▶ Requirement
Only one stretch of the records below is wanted: the lines from the one holding "- rewrite <-app_assoc. cbn" through the one holding "subst; try done.". Return it exactly, both ends included.

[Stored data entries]

# # #

Fixpoint Evaluate (e : ExprTree) : option (bool * Value) :=
  match e with
  | Leaf l => Some (eval_leaf l)
  | OperationParens c =>
      '(ok, v1) ← Evaluate c;
      if (ok : bool) then finish (_doOperation PARENTHESES_OP v1 UNDEFINED UNDEFINED true false false)
      else Some (false, ERROR)
  | Operation1 op c =>
      '(ok, v1) ← Evaluate c;
      if (ok : bool) then finish (_doOperation op v1 UNDEFINED UNDEFINED true false false)
      else Some (false, ERROR)
  | Operation2 op c1 c2 =>
      '(ok, v1) ← Evaluate c1;
      if negb ok then Some (false, ERROR) else
      match shortCircuit op v1 with
      | Some v => Some (true, v)
      | None =>
          '(ok, v2) ← Evaluate c2;
          if negb ok then Some (false, ERROR)
          else finish (_doOperation op v1 v2 UNDEFINED true true false)
      end
  | Operation3 c1 c2 c3 =>
      '(ok, v1) ← Evaluate c1;
      if negb ok then Some (false, ERROR) else
      let rest :=
        '(ok, v2) ← Evaluate c2;
        if negb ok then Some (false, ERROR) else
        '(ok, v3) ← Evaluate c3;
        if negb ok then Some (false, ERROR)
        else finish (_doOperation TERNARY_OP v1 v2 v3 true true true) in
      match IsBooleanValueEquiv v1 with
      | Some b =>
          '(ok, v) ← Evaluate (if b then c2 else c3);
          if (ok : bool) then Some (true, v) else rest
      | None => rest
      end
  end.
End Operators.
Arguments Value : clear implicits.
Arguments ExprTree : clear implicits.

(** ** 64-bit integers *)

Lemma int_div_ok i1 i2 : in_int64 i1 → int_div i1 i2 = None ∧ i1 = - 2 ^ 63 ∧ i2 = -1 ∨
  ∃ q, int_div i1 i2 = Some q ∧ (i2 ≠ 0 → in_int64 q).
Proof.
  intros Hi. unfold int_div, in_int64 in *.
  destruct ((i1 =? - 2 ^ 63) && (i2 =? -1)) eqn:E; [left; split; [done|lia]|right].
  eexists. split; [reflexivity|]. intros Hz. pose proof (Z.quot_abs i1 i2 Hz) as Ha.
  destruct (decide (i2 = 1)) as [->|H1]; [by rewrite Z.quot_1_r|].
  destruct (decide (i2 = -1)) as [->|H2].
  { apply andb_false_iff in E as [E|E]; apply Z.eqb_neq in E; [|done].
    change (-1) with (- (1)). rewrite Z.quot_opp_r, Z.quot_1_r by done. lia. }
  destruct (decide (i1 = 0)) as [->|H0]; [rewrite Z.quot_0_l by done; lia|].
  pose proof (Z.quot_lt (Z.abs i1) (Z.abs i2)). lia.
Qed.

Lemma int_mod_ok i1 i2 : in_int64 i1 → int_mod i1 i2 = None ∧ i1 = - 2 ^ 63 ∧ i2 = -1 ∨
  ∃ q, int_mod i1 i2 = Some q ∧ (i2 ≠ 0 → in_int64 q).
Proof.
  intros Hi. unfold int_mod, in_int64 in *.
  destruct ((i1 =? - 2 ^ 63) && (i2 =? -1)) eqn:E; [left; split; [done|lia]|right].
  eexists. split; [reflexivity|]. intros Hz. pose proof (Z.rem_abs i1 i2 Hz).
  pose proof (Z.rem_le (Z.abs i1) (Z.abs i2)).
  pose proof (Z.rem_nonneg i1 i2 Hz). pose proof (Z.rem_nonpos i1 i2 Hz). lia.
Qed.

Lemma in_int64_shiftr z : in_int64 z ↔ Z.shiftr z 63 = 0 ∨ Z.shiftr z 63 = -1.
Proof. unfold in_int64. rewrite Z.shiftr_div_pow2 by lia. Z.div_mod_to_equations. lia. Qed.

Lemma lor_int64 a b : in_int64 a → in_int64 b → in_int64 (Z.lor a b).
Proof. rewrite !in_int64_shiftr, Z.shiftr_lor. intros [->| ->] [->| ->]; auto. Qed.
Lemma land_int64 a b : in_int64 a → in_int64 b → in_int64 (Z.land a b).
Proof. rewrite !in_int64_shiftr, Z.shiftr_land. intros [->| ->] [->| ->]; auto. Qed.
Lemma lxor_int64 a b : in_int64 a → in_int64 b → in_int64 (Z.lxor a b).
Proof. rewrite !in_int64_shiftr, Z.shiftr_lxor. intros [->| ->] [->| ->]; auto. Qed.
Lemma lnot_int64 a : in_int64 a → in_int64 (Z.lnot a).
Proof. unfold in_int64, Z.lnot. lia. Qed.

Lemma shiftr_int64 a n : 0 ≤ n → in_int64 a → in_int64 (Z.shiftr a n).
Proof.
  intros Hn. unfold in_int64. rewrite Z.shiftr_div_pow2 by done. intros Ha.
  pose proof (Z.pow_pos_nonneg 2 n). split.
  - apply Z.div_le_lower_bound; nia.
  - apply Z.div_lt_upper_bound; nia.
Qed.

(** Negative numbers have all the bits of [signMask]. *)
Lemma lor_signMask z : - 2 ^ 63 ≤ z < 0 → Z.lor z signMask = z.
Proof.
  intros Hz. assert (Z.shiftr z 63 = -1) as Hs.
  { rewrite Z.shiftr_div_pow2 by lia. Z.div_mod_to_equations. lia. }
  change signMask with (Z.shiftl (-1) 63). apply Z.bits_inj'. intros n Hn.
  rewrite Z.lor_spec, Z.shiftl_spec by done. destruct (Z.lt_ge_cases n 63) as [Hl|Hl].
  - rewrite (Z.testbit_neg_r (-1)) by lia. apply orb_false_r.
  - replace n with (n - 63 + 63) by lia. rewrite <- Z.shiftr_spec, Hs, Z.add_simpl_r by lia.
    by rewrite Z.bits_m1 by lia.
Qed.

Lemma shiftr_neg z n : 0 ≤ n → - 2 ^ 63 ≤ z < 0 → - 2 ^ 63 ≤ Z.shiftr z n < 0.
Proof.
  intros Hn Hz. pose proof (shiftr_int64 z n Hn ltac:(unfold in_int64; lia)) as Hi.
  unfold in_int64 in Hi. split; [lia|]. apply Z.shiftr_neg. lia.
Qed.

(** The loop of [RIGHT_SHIFT_OP]. *)
Lemma sign_shift_iter z n : 0 ≤ n → - 2 ^ 63 ≤ z < 0 → Z.iter n sign_shift z = Z.shiftr z n.
Proof.
  intros Hn Hz. destruct n as [|p|p]; [by rewrite Z.shiftr_0_r| |lia]. clear Hn. simpl.
  induction p as [|p IH] using Pos.peano_ind.
  - change (Pos.iter sign_shift z 1) with (sign_shift z). unfold sign_shift.
    apply lor_signMask, shiftr_neg; lia.
  - rewrite Pos.iter_succ, IH. unfold sign_shift. rewrite Z.shiftr_shiftr by lia.
    rewrite lor_signMask by (apply shiftr_neg; lia). f_equal. lia.
Qed.
Lemma gram_starts level t ts : gram level t ts → ∃ tk us, ts = tk :: us ∧ starts tk = true ∧ (12 ≤ level → starts_primary tk = true).
Proof.
  induction 1 as [tk t H|s|s|t ts H IH|s args ts t|exprs ts|k attrs ts|t1 ts1 t2 ts2 H1 IH1 H2 IH2|t ts s H IH|tk op t ts H IH|level tk op t1 ts1 t2 ts2 H H1 IH1 H2 IH2|
    t1 ts1 t2 ts2 t3 ts3 H1 IH1 H2 IH2 H3 IH3|level t ts Hl H IH]; try (eexists _, _; by repeat split).
  - destruct tk as [[]| | | | |]; try done; eexists _, _; by repeat split.
  - destruct IH1 as (tk & us & -> & ? & ?). eexists _, _. cbn. eauto.
  - destruct IH as (tk & us & -> & ? & ?). eexists _, _. cbn. eauto.
  - eexists _, _. split; [done|]. unfold starts. rewrite H. split; [by rewrite orb_true_r|lia].
  - destruct IH1 as (tk' & us & -> & ? & ?). eexists _, _. cbn. eauto.
  - destruct IH1 as (tk' & us & -> & ? & ?). eexists _, _. cbn. eauto with lia.
  - destruct IH as (tk & us & -> & ? & ?). eexists _, _. eauto with lia.
Qed.
Lemma gram_nonempty level t ts : gram level t ts → 1 ≤ length ts.
Proof. intros (tk & us & -> & _)%gram_starts. cbn. lia. Qed.
Lemma starts_not_closing tk : starts tk = true → is_tok tk LEX_CLOSE_PAREN = false ∧ is_tok tk LEX_CLOSE_BRACE = false.
Proof. by destruct tk as [[]| | | | |]. Qed.
Lemma primary_not_unary tk : starts_primary tk = true → prefix_op tk = None.
Proof. by destruct tk as [[]| | | | |]. Qed.

(** ** Chains *)

(** What follows the first operand of a level. *)
Inductive chain (level : nat) : ExprTree → ExprTree → list token → Prop :=
| c_nil t : chain level t t []
| c_cons t tk op t2 ts2 t' us : level_op level tk = Some op → gram (S level) t2 ts2 → chain level (Operation op t (Some t2) None) t' us →
    chain level t t' (tk :: ts2 ++ us).
Inductive suffixes : ExprTree → ExprTree → list token → Prop :=
| s_nil t : suffixes t t []
| s_box t t2 ts2 t' us : gram 0 t2 ts2 → suffixes (Operation SUBSCRIPT_OP t (Some t2) None) t' us →
    suffixes t t' (Tok LEX_OPEN_BOX :: ts2 ++ Tok LEX_CLOSE_BOX :: us)
| s_dot t s t' us : suffixes (AttributeReference (Some t) s false) t' us → suffixes t t' (Tok LEX_SELECTION :: LEX_IDENTIFIER s :: us).
Lemma chain_snoc level t t1 us tk op t2 ts2 : chain level t t1 us → level_op level tk = Some op → gram (S level) t2 ts2 →
  chain level t (Operation op t1 (Some t2) None) (us ++ tk :: ts2).
Proof.
  induction 1; intros Hop H2; cbn [app].
  - rewrite <-(app_nil_r ts2). econstructor; [done|done|constructor].
  - rewrite <-app_assoc. econstructor; eauto.
Qed.
Lemma suffixes_app t t1 us t' vs : suffixes t t1 us → suffixes t1 t' vs → suffixes t t' (us ++ vs).
Proof.
  induction 1 as [|t t2 ts2 t1 us H Hs IH|t s t1 us Hs IH]; intros H2; cbn [app]; [done| |].
  - rewrite <-app_assoc. cbn [app]. eapply s_box; eauto.
  - apply s_dot. eauto.
Qed.

Lemma gram_chain level t ts : gram level t ts → 1 ≤ level ≤ 10 → ∃ t0 ts0 us, gram (S level) t0 ts0 ∧ chain level t0 t us ∧ ts = ts0 ++ us.
Proof.
  induction 1 as [tk t H|s|s|t ts H IH|s args ts t|exprs ts|k attrs ts|t1 ts1 t2 ts2 H1 IH1 H2 IH2|t ts s H IH|tk op t ts H IH|level tk op t1 ts1 t2 ts2 Hop H1 IH1 H2 IH2|
    t1 ts1 t2 ts2 t3 ts3 H1 IH1 H2 IH2 H3 IH3|level t ts Hl H IH]; intros Hlevel; try lia.
  - destruct (IH1 Hlevel) as (t0 & ts0 & us & Hg & Hc & ->). eexists t0, ts0, _. split; [done|]. split; [by eapply chain_snoc|]. by rewrite app_assoc.
  - exists t, ts, []. rewrite app_nil_r. repeat split; [done|constructor].
Qed.
Lemma gram_suffixes t ts : gram 12 t ts → ∃ t0 ts0 us, gram 13 t0 ts0 ∧ suffixes t0 t us ∧ ts = ts0 ++ us.
Proof.
  remember 12 as level eqn:El.
  induction 1 as [tk t H|s|s|t ts H IH|s args ts t|exprs ts|k attrs ts|t1 ts1 t2 ts2 H1 IH1 H2 IH2|t ts s H IH|tk op t ts H IH|level tk op t1 ts1 t2 ts2 Hop H1 IH1 H2 IH2|
    t1 ts1 t2 ts2 t3 ts3 H1 IH1 H2 IH2 H3 IH3|level t ts Hl H IH]; try done; subst; try done.
  - destruct (IH1 eq_refl) as (t0 & ts0 & us & Hg & Hc & ->). eexists t0, ts0, (us ++ _). split; [done|]. split; [|by rewrite app_assoc].
    eapply suffixes_app; [done|]. apply (s_box t1 t2 ts2 _ []); [done|constructor].
  - destruct (IH eq_refl) as (t0 & ts0 & us & Hg & Hc & ->). eexists t0, ts0, (us ++ _). split; [done|]. split; [|by rewrite app_assoc].
    eapply suffixes_app; [done|]. apply s_dot. constructor.
  - exists t, ts, []. rewrite app_nil_r. repeat split; [done|constructor].
Qed.

(** ** The loops *)

Ltac peeks H l1 := let Hp := fresh "Hp" in apply yields_peek in H as (l1 & Hp & H); rewrite Hp; clear Hp; cbn [mbind outcome_bind].
Ltac eat H l1 := let Hp := fresh "Hp" in apply yields_consume in H as (l1 & Hp & H); rewrite Hp; clear Hp; cbn [mbind outcome_bind].

Definition complete (level bound : nat) (f : Lexer → outcome (option ExprTree * Lexer)) : Prop :=
  ∀ t ts nx rest l, gram level t ts → length ts < bound → stops level nx → yields l (ts ++ nx :: rest) →
    ∃ l', f l = Ok (Some t, l') ∧ yields l' (nx :: rest).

# # #

▶ Result of the exercise
  - rewrite <-app_assoc. cbn [app]. eapply s_box; eauto.
  - apply s_dot. eauto.
Qed.

Lemma gram_chain level t ts : gram level t ts → 1 ≤ level ≤ 10 → ∃ t0 ts0 us, gram (S level) t0 ts0 ∧ chain level t0 t us ∧ ts = ts0 ++ us.
Proof.
  induction 1 as [tk t H|s|s|t ts H IH|s args ts t|exprs ts|k attrs ts|t1 ts1 t2 ts2 H1 IH1 H2 IH2|t ts s H IH|tk op t ts H IH|level tk op t1 ts1 t2 ts2 Hop H1 IH1 H2 IH2|
    t1 ts1 t2 ts2 t3 ts3 H1 IH1 H2 IH2 H3 IH3|level t ts Hl H IH]; intros Hlevel; try lia.
  - destruct (IH1 Hlevel) as (t0 & ts0 & us & Hg & Hc & ->). eexists t0, ts0, _. split; [done|]. split; [by eapply chain_snoc|]. by rewrite app_assoc.
  - exists t, ts, []. rewrite app_nil_r. repeat split; [done|constructor].
Qed.
Lemma gram_suffixes t ts : gram 12 t ts → ∃ t0 ts0 us, gram 13 t0 ts0 ∧ suffixes t0 t us ∧ ts = ts0 ++ us.
Proof.
  remember 12 as level eqn:El.
  induction 1 as [tk t H|s|s|t ts H IH|s args ts t|exprs ts|k attrs ts|t1 ts1 t2 ts2 H1 IH1 H2 IH2|t ts s H IH|tk op t ts H IH|level tk op t1 ts1 t2 ts2 Hop H1 IH1 H2 IH2|
    t1 ts1 t2 ts2 t3 ts3 H1 IH1 H2 IH2 H3 IH3|level t ts Hl H IH]; try done; subst; try done.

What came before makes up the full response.